The K5‐derived sulfaminoheparosans (SAHs) represent a group of sulfated polysaccharides, which structurally and functionally mimic heparins. These agents are obtained from bacterial core polysaccharide of E.coli, which are chemically (deacetylation, N‐sulfation and O‐sulfation) and enzymatically (C5‐epimerization) transformed to obtain the similar chemical characteristics as of heparin. This study was designed to determine the potential hemorrhagic effects of two SAH fractions (bio‐20 kDa and bio‐6 kDa) with mean molecular weights of 20 and 6 kDa in vivo using a tail transsection model. Method The agents were administered intravenously to male Sprague‐Dawley rats (n = 5), at two different dosages of 0.25 and 2.5 mg/kg. The bleeding potential was assessed 5 minutes post administration. Saline was used as control and Unfractionated heparin (UFH) was used as the reference compound. Results At 0.25 mg/kg, the bio‐6 kDa, bio‐20 kDa and UFH prolonged the bleeding times (676 ± 81, 750 ± 75 and 850 ± 65 respectively) significantly (p < 0.01) relative to the saline control (376 ± 127).
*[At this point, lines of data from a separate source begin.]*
Lemma new_work_manager_good engine cap exporter mode ttl grace poison batch store wm :
  engine_ok engine → engine_log engine = [] →
  new_work_manager engine cap exporter mode ttl grace poison batch store = Some wm → wm_good wm.
Proof.
  intros Hok Hlog. unfold new_work_manager. case_bool; [done|]. intros [= <-].
  split; [|unfold exclusive; simpl; destruct mode; simpl; intros; constructor].
  split; [apply topo_inv_new|]. split; [by apply parked_empty|]. split; simpl; try done.
  - apply dicts_nodup_new.
  - split; simpl; try done; try (by constructor); try (intros *; intros Hw; by apply elem_of_nil in Hw);
      try (intros *; intros [? ?]; done).
    unfold locks_exact, locks_of, dispatched; simpl. destruct mode; simpl; [..|done];
      (split; [intros a; by rewrite lookup_empty|by rewrite dom_empty_L]).
  - intros w Hw. simpl in Hw. rewrite Hlog in Hw. by apply elem_of_nil in Hw.
Qed.

Lemma steps_snoc {S' E'} (R : S' → E' → S' → Prop) s es s' e s'' :
  steps R s es s' → R s' e s'' → steps R s (es ++ [e]) s''.
Proof.
  induction 1; intros Hr; simpl; [by eapply steps_cons, steps_nil|]. eapply steps_cons; [done|auto].
Qed.

(** A key none of whose items is running is eligible. *)
Lemma free_eligible wm k :
  locks_exact wm → (k ∉ item_key <$> dispatched wm) → (k.1 ∉ wi_tp <$> dispatched wm) →
  is_queue_eligible wm k = true.
Proof.
  assert (∀ {A} `{Countable A} (f : WorkItem → A) (m : gmap A Z) ws a,
    counts_exact f m ws → a ∉ f <$> ws → a ∉ dom m) as Hfree.
  { intros A ?? f m ws a Hc Ha Hin. apply elem_of_dom in Hin as [n Hn]. destruct (Hc a) as [H1 H2].
    rewrite Hn in H1, H2. simpl in H1.
    destruct (filter (λ w, f w = a) ws) as [|w l] eqn:Ef; [change (zlen []) with 0 in H1; congruence|].
    apply Ha. assert (w ∈ filter (λ w, f w = a) ws) as [<- Hw]%list_elem_of_filter by (rewrite Ef; left).
    by apply list_elem_of_fmap_2. }
  unfold locks_exact, locks_of, is_queue_eligible. destruct (ordering_mode wm); [..|done];
    intros [Hc ->] Hk Hp; apply negb_true_iff, bool_decide_eq_false; by eapply Hfree.
Qed.

(** The states of the manager *)
Definition reachable wm : Prop :=
  ∃ engine cap exporter mode ttl grace poison batch store wm0 es,
    engine_ok engine ∧ engine_log engine = [] ∧
    new_work_manager engine cap exporter mode ttl grace poison batch store = Some wm0 ∧
    steps wm_step wm0 es wm.

Lemma reachable_good wm : reachable wm → wm_good wm.
Proof.
  intros (en & cap & ex & mode & ttl & gr & po & ba & st & wm0 & es & Hok & Hlog & Hnew & Hs).
  eapply (steps_invariant wm_step wm_good); [|by eapply new_work_manager_good|exact Hs].
  intros s e s' Hg Hst. by eapply wm_step_good.
Qed.

(** ** Claims *)



(** C13. A scheduling pass ends, from every reachable state and with every engine, and it
    moves items off the fronts of the queues in order: what it takes from a key is a prefix
    of that key's queue, the items it feeds to the engine and the items it force-fails are
    together exactly the items taken, and the running items never exceed the limit by its doing. *)
Theorem schedule_dispatches_in_order wm :
  reachable wm →
  ∃ wm' ms,
    schedule wm = Some wm' ∧ reachable wm' ∧
    (∀ k, queue_of (queue_topology wm) k = moved_from k ms ++ queue_of (queue_topology wm') k) ∧
    engine_log (execution_engine wm') = engine_log (execution_engine wm) ++ fed_items ms ∧
    (∃ evs, completion_queue wm' = completion_queue wm ++ evs ∧ ce_id <$> evs = wi_id <$> failed_items ms) ∧
    total_items (queue_topology wm') = total_items (queue_topology wm) - zlen ms ∧
    current_in_flight_count wm' ≤ Z.max (current_in_flight_count wm) (max_in_flight_messages wm).
Proof.
  intros Hr. destruct (reachable_good wm Hr) as [Hi _].
  destruct (schedule_spec wm Hi) as (wm' & Hs & [_ (wm0 & ms & (st & ca & co & -> & _) & [M1 M2 M3 M4 _ M6 _ _])]).
  exists wm', ms. split; [done|]. split; [|done].
  destruct Hr as (en & cap & ex & mode & ttl & gr & po & ba & st' & wm1 & es & H1 & H2 & H3 & H4).
  exists en, cap, ex, mode, ttl, gr, po, ba, st', wm1, (es ++ [()]). split; [done|]. split; [done|]. split; [done|].
  eapply steps_snoc; [exact H4|]. by apply wm_schedule.
Qed.

(** Polling completions ends from every reachable state: the outer loop goes round only
    while scheduling force-fails queued items, every completion that was pending is returned
    first, in order, and none is left behind. *)
Theorem poll_terminates b wm :
  reachable wm →
  ∃ events wm',
    poll_completed_events b wm = Some (completion_queue wm ++
      (engine_poll_completed_events 1000 (execution_engine wm)).1 ++ events, wm') ∧
    completion_queue wm' = [] ∧
    current_in_flight_count wm' ≤ Z.max (current_in_flight_count wm) (max_in_flight_messages wm).
Proof.
  intros Hr. destruct (reachable_good wm Hr) as [Hi _].
  destruct (poll_loop_full b wm Hi) as (events & wm' & -> & [_ P2 _ P4 _]). eauto.
Qed.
At 2.5 mg/kg, both the bio‐6 kDa, bio‐20 kDa and UFH produced significantly (p < 0.01) higher hemorrhagic effects with prolonged bleeding times of 1030 ± 260, 700 ± 101 and 1220 ± 121 seconds respectively, compared to the control (376 ± 127 sec). However, only UFH and bio‐6 kDa were able to significantly (p < 0.05) increase the bleeding times compared to the bio‐20 kDa. Conclusions The reported results clearly suggest that the SAHs exhibit similar hemorrhagic effects as of UFH. Thus these agents represent a new class of heparin like drugs, which can be further validated for the indications of various thrombotic disorders.